PennWell Dental Community
Up to this point I have posted several blogs concerning the periodontal assessment. We’ve talked about periodontal charting, the evaluation of radiographs, the assessment of local factors, etc. I like to refer to the accumulation of this information as the science of the periodontal assessment. It is black or white. A 5 millimeter pocket is a 5 millimeter pocket. A class 2 furcation exposure is a class 2 furcation exposure. The exam findings are what they are. The diagnosis is what it is.
However, now we must move into the art of the assessment. When we undertake periodontal treatment planning, we realize that there is a patient attached to these teeth. This is when a 5 millimeter pocket in an 18 year old is not the same thing as a 5 millimeter pocket is an 80 year old. This is when we develop a treatment plan. This is when our basic philosophy of care comes into play.
It’s my goal to help my patients keep their teeth in a state of health for the rest of their lives. I want their teeth to function well without discomfort. I want them to feel their teeth are aesthetically pleasing.
Now, let’s go back to our two patients with 5 millimeter pockets. Would we use the same treatment approach for both? Would our criteria for success be the same for both? I don’t think so and here’s why.
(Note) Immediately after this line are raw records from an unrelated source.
(* ===== verification/MigrationPass.v ===== *)
(** * A pass of the migration controller keeps the record of what was dispatched

    The dispatch of a claim, the supervision of its Job and the rest of the
    pass, each followed with the lemmas of [MigrationSafety]. *)
From stdpp Require Import base list gmap strings.
From Stdlib Require Import ZArith Lia Ascii.
From S2P Require Import Prelude Effects GoStrings Sha256 Json Fingerprint TargetLock MutationLifecycle PlanStore KubeMeta.
From S2P Require Import SourceContent SourceSnapshot SourceBinding SourcePolicy MigrationStatus MigrationPlan.
From S2P Require Import ResultRetention ApprovalAdmission Cadence RealmCensus DispatchDriver MigrationTypes.
From S2P Require Import MigrationClaims MigrationApply MigrationRuns MigrationResults MigrationDispatch.
From S2P Require Import MigrationReconcile MigrationWorld MigrationProofs MigrationSafety.
From S2P Require Import Prelude.
Local Open Scope go_scope.
Local Open Scope ctl_scope.
Local Open Scope Z_scope.
#[local] Opaque sha256 hex_encode.

Lemma answered_for_written r before m m' w w' id : written r before m m' w w' -> answered_for w id -> answered_for w' id.
Proof. intros [_ _ _ _ _ _ Ej Hp _] H. unfold answered_for. rewrite Ej. intros Hid. destruct (H Hid) as (s & Hs & Ha). exists s. auto. Qed.

Section dispatching.
Context (r : Manager).
Context (decodes : DecodesCopies r).
Abbreviation wpm := (wpm r).
Abbreviation ends := (ends r).

Lemma wpm_write_claim f (Q : option ctl_error -> PtahMigration -> world -> Prop) m w o :
  clean m w -> coherent r (Status_ m) (copy m) -> ActiveOperation (Status_ m) = Some o ->
  OpID (f o) = OpID o -> mutates (f o) = mutates o -> lock_free (f o) ->
  (mutates o = true -> marked o = true -> marked (f o) = true \/ answered_for w (OpID o)) ->
  (forall e m' w', Q (Some e) m' w') ->
  (forall m' w', written r m (with_status (on_claim f) m) m' w w' -> ActiveOperation (Status_ m') = Some (f o) -> Q None m' w') ->
  wpm (write_claim r f) Q m w.
Proof.
  intros Hcl Hcoh Ho Hid Hmu Hlf Hmk Herr HQ. unfold write_claim. wsteps.
  assert (Ha : ActiveOperation (Status_ (with_status (on_claim f) m)) = Some (f o)) by (cbn; by rewrite Ho).
  apply (wpm_write r decodes m); try done.
  - by apply (write_claim_ok r w m _ Hcoh) with (o := o) (o' := f o).
  - intros m' w' Hw. apply HQ; [done|]. by rewrite (wr_status _ _ _ _ _ _ Hw).
Qed.

(** ** The phases of a dispatch *)

Definition claimed (o : MigrationOperationStatus) (m : PtahMigration) (w : world) : Prop :=
  clean m w /\ coherent r (Status_ m) (copy m) /\ ActiveOperation (Status_ m) = Some o.
Definition locked (o : MigrationOperationStatus) (m : PtahMigration) (w : world) : Prop := holds_realm r (MUID m) o (w_log w).
(** Before the mark: no Job of the Apply can exist. Past the lease the pass
    holds the realm; past the consume step the approval is spent. *)
Inductive stage : Type := Fresh | Leased | Spent.
Definition reached (l : stage) (o : MigrationOperationStatus) (m : PtahMigration) (w : world) : Prop :=
  match l with Fresh => True | Leased => locked o m w | Spent => locked o m w /\ spends_approval o (w_log w) end.
Definition ready (l : stage) (o : MigrationOperationStatus) (m : PtahMigration) (w : world) : Prop :=
  claimed o m w /\
  (mutates o = true -> marked o = false /\ UnresolvedRun (Status_ m) = None /\ answered_for w (OpID o) /\ reached l o m w).
(** Marked, and nothing was created yet. *)
Definition armed (o : MigrationOperationStatus) (m : PtahMigration) (w : world) : Prop :=
  claimed o m w /\ (mutates o = true -> OpDispatchStarted o = true /\ UnresolvedRun (Status_ m) = None /\ answered_for w (OpID o) /\ reached Spent o m w).
Definition created_ (o : MigrationOperationStatus) (m : PtahMigration) (w : world) : Prop :=
  claimed o m w /\ (mutates o = true -> OpDispatchStarted o = true).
Our 80 year old patient has had 70 or so years to develop this pocket. Our 18 year has had only 10 or so years. You can conclude from this that the level of resistance is better in the 80 year old. Further, if our 80 year old is lucky, he or she will have about 20 years to use this tooth. Our 18 year old may have 80 or more. No, I can’t predict the future but we can make reasonable assumptions.
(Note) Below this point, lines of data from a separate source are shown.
Lemma authorized_admitted w base o : authorized w base o -> apply_admitted w base o.
Proof.
  intros (Ha & Hu & Hk & name & plan & Hs & Hp & Hr & Hf & Hc & Hby). split; [done|]. split; [done|]. split; [done|]. exists name, plan.
  do 4 (split; [done|]). split; [by apply plan_current_fits|]. destruct Hby as [?|(Hn & items & a & Hl & Hi & Hau & Hra)]; [by left|right].
  split; [done|]. exists items, a. split; [done|]. split; [done|]. split; [by apply authorizes_approves|done].
Qed.

(** ** Lives of the sample *)

Definition first_world : world := starts planned_status.
Definition claimed_world : world := passed first_world.
Definition leased_world : world := passed claimed_world.
Definition pinned_world : world := passed leased_world.
Definition dispatched_world : world := passed pinned_world.
Definition stopped_world : world := starts stopped_status.

Lemma starts_alive s : ActiveOperation s = None -> lifetime sample_manager (starts s).
Proof. intros Hs. apply life_start; [exact Hs|done|by left]. Qed.
Lemma passed_alive w : lifetime sample_manager w -> lifetime sample_manager (passed w).
Proof.
  intros Hl. eapply life_pass; [exact Hl|]. eapply (exec_prefix_mono (deterministic (api_server sample_objects))); [apply api_step|].
  apply run_crash_prefix.
Qed.
Lemma nth_call_performs {X} n (e : ctlE X) w w1 :
  lifetime sample_manager w -> nth_call n w = Some (existT X e, w1) -> performs sample_manager e w1.
Proof.
  intros Hl Hc. eexists _, w. split; [exact Hl|]. eapply (call_at_makes (api_server sample_objects)); [apply api_step|exact Hc].
Qed.
Lemma pinned_alive : lifetime sample_manager pinned_world.
Proof. by do 3 apply passed_alive; apply starts_alive. Qed.

(** ** The theorems *)

(** C1: Every Apply a Job may exist for is accounted for. At every moment of
    the life of a PtahMigration, through any number of passes of the
    controller, each stopped after any call, with writes whose answers are
    lost and changes of others in between: an operation an Apply Job may have
    been stored for is the claim in the status, marked as dispatched, or some
    stored status recorded its run with an outcome that leaves nothing open or
    as a run nobody accounted for. And a run nobody accounted for never stands
    beside the claim of another Apply. *)
Theorem dispatched_apply_accounted (r : Manager) (w : world) :
  DecodesCopies r -> lifetime r w ->
  (forall id, id ∈ w_jobs w ->
     (exists o, ActiveOperation (Status_ (w_stored w)) = Some o /\ OpID o = id /\ mutates o = true /\ marked o = true) \/
     (exists s, s ∈ w_past w /\ accounts s id)) /\
  (forall o run, ActiveOperation (Status_ (w_stored w)) = Some o -> mutates o = true -> UnresolvedRun (Status_ (w_stored w)) = Some run ->
     RunOperationID run = OpID o).
Proof.
  intros Hd Hl. destruct (lifetime_sound r Hd w Hl) as [Hc Hv _]. split; [exact Hv|].
  intros o run Ho Hm Hr. destruct (Hc o Ho) as [_ H]. specialize (H Hm). by rewrite Hr in H.
Qed.

(** Four passes claim an Apply, take the realm, pin the admission snapshot and
    create the Job. *)
Lemma dispatched_facts :
  match w_jobs dispatched_world with [_] => true | _ => false end = true /\
  forallb (fun s => bool_decide (LastRun s = None) && bool_decide (UnresolvedRun s = None)) (w_past dispatched_world) = true.
Proof. split; vm_compute; reflexivity. Qed.
#[local] Opaque passed starts nth_call.

Lemma dispatched_apply_accounted_witness :
  exists id, id ∈ w_jobs dispatched_world /\
    exists o, ActiveOperation (Status_ (w_stored dispatched_world)) = Some o /\ OpID o = id /\ marked o = true.
Proof.
  destruct dispatched_facts as [Hj Hp].
  assert (Hid : exists id, id ∈ w_jobs dispatched_world).
  { destruct (w_jobs dispatched_world) as [|id rest]; [discriminate Hj|]. exists id. by left. }
  destruct Hid as [id Hid]. exists id. split; [exact Hid|].
  destruct (dispatched_apply_accounted sample_manager dispatched_world sample_decodes (passed_alive _ pinned_alive)) as [Hall _].
  clear Hj. revert Hall Hp Hid. generalize dispatched_world. intros w Hall Hp Hid.
  destruct (Hall id Hid) as [(o & Ho & Hi & _ & Hk)|(s & Hs & Ha)]; [by exists o|].
  exfalso. rewrite forallb_forall in Hp. apply list_elem_of_In in Hs. specialize (Hp s Hs). bool_prop.
  destruct Ha as [(run & Hr & _)|(run & Hr & _)]; congruence.
Defined.

(** C2: An Apply Job is created only for the claim that stands, once, under the
    lock. Whenever a pass of a life creates the Job of an Apply: the status
    stored at that moment claims exactly this operation and marks it as
    dispatched, no run waits to be accounted for, an earlier Job of the same
    operation is accounted for in a stored status, the Job has the claimed
    name, and the pass has itself renewed the Lease of the claim's realm for
    this operation, replacing exactly the record it had read under the epoch
    of the claim, and read the approval the claim names and spent it. *)
Theorem apply_jobs_guarded (r : Manager) (o : MigrationOperationStatus) (job : Job) (w : world) :
  DecodesCopies r -> performs r (CreateJob o job) w -> mutates o = true ->
  ActiveOperation (Status_ (w_stored w)) = Some o /\ marked o = true /\ UnresolvedRun (Status_ (w_stored w)) = None /\
  (OpID o ∈ w_jobs w -> exists s, s ∈ w_past w /\ accounts s (OpID o)) /\
  MetaName (JobMeta job) = JobName o /\ holds_realm r (MUID (w_stored w)) o (w_log w) /\ spends_approval o (w_log w).
Proof.
  intros Hd Hp Hm. destruct (performs_requires r Hd _ _ Hp) as (Ho & Hn & Hreq). destruct (Hreq Hm) as (Hu & Hk & Ha & Hl & Hs). done.
Qed.

Lemma pinned_facts : match created_job (nth_call 19 pinned_world) with Some (o, _, _) => mutates o | None => false end = true.
Proof. vm_compute. reflexivity. Qed.
Lemma apply_jobs_guarded_witness :
  exists o job w, performs sample_manager (CreateJob o job) w /\ mutates o = true /\
    holds_realm sample_manager (MUID (w_stored w)) o (w_log w) /\ spends_approval o (w_log w).
Proof.
  pose proof pinned_facts as Hm. destruct (created_job (nth_call 19 pinned_world)) as [[[o job] w]|] eqn:Hc; [|discriminate Hm].
  apply created_job_call, (nth_call_performs 19 _ pinned_world w pinned_alive) in Hc. exists o, job, w. split; [exact Hc|]. split; [exact Hm|].
  destruct (apply_jobs_guarded sample_manager o job w sample_decodes Hc Hm) as (_ & _ & _ & _ & _ & Hl & Hs). split; [exact Hl|exact Hs].
Defined.

(** C3: No status write loses a run. Whenever a pass of a life writes the
    status over [base]: what it replaces is the stored status; an Apply that
    is marked as dispatched stays claimed and marked, or is accounted for in
    what is written (the mark is withdrawn only while no Job of it can exist
    unaccounted for); and the record of a run nobody accounted for is kept for
    the same operation, or settled as that operation by a reading of the
    history that left nothing to do, or by an acknowledgment a person made of
    that operation and of this resource. *)
Theorem status_writes_keep_runs (r : Manager) (base after : PtahMigration) (w : world) :
  DecodesCopies r -> performs r (PatchStatus base after) w ->
  Status_ base = Status_ (w_stored w) /\ keeps_dispatched w (Status_ base) (Status_ after) /\ keeps_unresolved w base after.
Proof. intros Hd Hp. destruct (performs_requires r Hd _ _ Hp) as (Hb & _ & _ & [? ? _]). done. Qed.

(** An acknowledgment settles the run of the sample. *)
Lemma stopped_facts :
  match wrote_status (nth_call 5 stopped_world) with
  | Some (base, after, _) => bool_decide (UnresolvedRun (Status_ base) = Some sample_run) && bool_decide (UnresolvedRun (Status_ after) = None)
  | None => false
  end = true.
Proof. vm_compute. reflexivity. Qed.
Lemma stopped_alive : lifetime sample_manager stopped_world.
Proof. by apply starts_alive. Qed.
Lemma status_writes_keep_runs_witness :
  exists base after w, performs sample_manager (PatchStatus base after) w /\ UnresolvedRun (Status_ base) = Some sample_run /\
    exists resolved, ResolvedRun (Status_ after) = Some resolved /\ ResolvedOperationID resolved = RunOperationID sample_run.
Proof.
  pose proof stopped_facts as Hm. destruct (wrote_status (nth_call 5 stopped_world)) as [[[base after] w]|] eqn:Hc; [|discriminate Hm].
  apply wrote_status_call, (nth_call_performs 5 _ stopped_world w stopped_alive) in Hc. apply andb_true_iff in Hm as [Hb Ha].
  apply bool_decide_eq_true in Hb, Ha. exists base, after, w. split; [exact Hc|]. split; [exact Hb|].
  destruct (status_writes_keep_runs sample_manager base after w sample_decodes Hc) as (_ & _ & Hk).
  destruct (Hk _ Hb) as [(run' & Hr & _)|(_ & resolved & Hr & Hi & _)]; [congruence|by exists resolved].
Defined.

(** C4: An Apply is claimed only for the plan a person or the policy admits.
    Whenever a pass of a life writes a status that claims an Apply the stored
    status does not claim: nothing else is claimed, no run waits to be
    accounted for, nothing was dispatched under the claim, and the claim
    carries out the plan that was read under the name and UID the status
    publishes and that is current for the spec and the status, either because
    the policy applies always, or because an approval that was listed, that
    names this resource, this plan and its fingerprint, was stamped at
    admission, and is neither stale, consumed nor being deleted, authorizes
    it, and the claim names that approval. *)
Theorem applies_authorized (r : Manager) (base after : PtahMigration) (w : world) (o : MigrationOperationStatus) :
  DecodesCopies r -> performs r (PatchStatus base after) w -> ActiveOperation (Status_ after) = Some o -> mutates o = true ->
  (exists o0, ActiveOperation (Status_ (w_stored w)) = Some o0 /\ OpID o0 = OpID o /\ mutates o0 = true) \/ apply_admitted w base o.
Proof.
  intros Hd Hp Ho Hm. destruct (performs_requires r Hd _ _ Hp) as (Hb & _ & _ & [_ _ Hbirth]). rewrite <- Hb.
  destruct (Hbirth o Ho Hm) as [?|?]; [by left|right; by apply authorized_admitted].
Qed.

Lemma first_alive : lifetime sample_manager first_world.
Proof. by apply starts_alive. Qed.
Lemma first_facts :
  match wrote_status (nth_call 16 first_world) with
  | Some (base, after, w) => bool_decide (ActiveOperation (Status_ (w_stored w)) = None) && mutating (ActiveOperation (Status_ after))
  | None => false
  end = true.
Proof. vm_compute. reflexivity. Qed.
Lemma applies_authorized_witness :
  exists base after w o, performs sample_manager (PatchStatus base after) w /\ ActiveOperation (Status_ after) = Some o /\ apply_admitted w base o.
Proof.
  pose proof first_facts as Hm. destruct (wrote_status (nth_call 16 first_world)) as [[[base after] w]|] eqn:Hc; [|discriminate Hm].
  apply wrote_status_call, (nth_call_performs 16 _ first_world w first_alive) in Hc. apply andb_true_iff in Hm as [Hb Hm].
  apply bool_decide_eq_true in Hb. destruct (ActiveOperation (Status_ after)) as [o|] eqn:Ho; [|discriminate Hm].
  exists base, after, w, o. split; [exact Hc|]. split; [exact Ho|].
  destruct (applies_authorized sample_manager base after w o sample_decodes Hc Ho Hm) as [(o0 & Ho0 & _)|H]; [congruence|exact H].
Defined.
I believe one can make an argument that the approach for treating the 80 year old should be a much more conservative one than the approach for treating the 18 year old. Also, I believe a less than ideal result is acceptable for the older patient. For example, a residual 5 millimeter pocket in the presence of little or no bleeding upon probing even with a residual vertical bone defect is just fine for our elderly patient. For our teenager, surgery along with an augmentation procedure should be considered.
The above example is very simplistic. My point is the age, health, desire, etc. of our patients need be considered when planning treatment.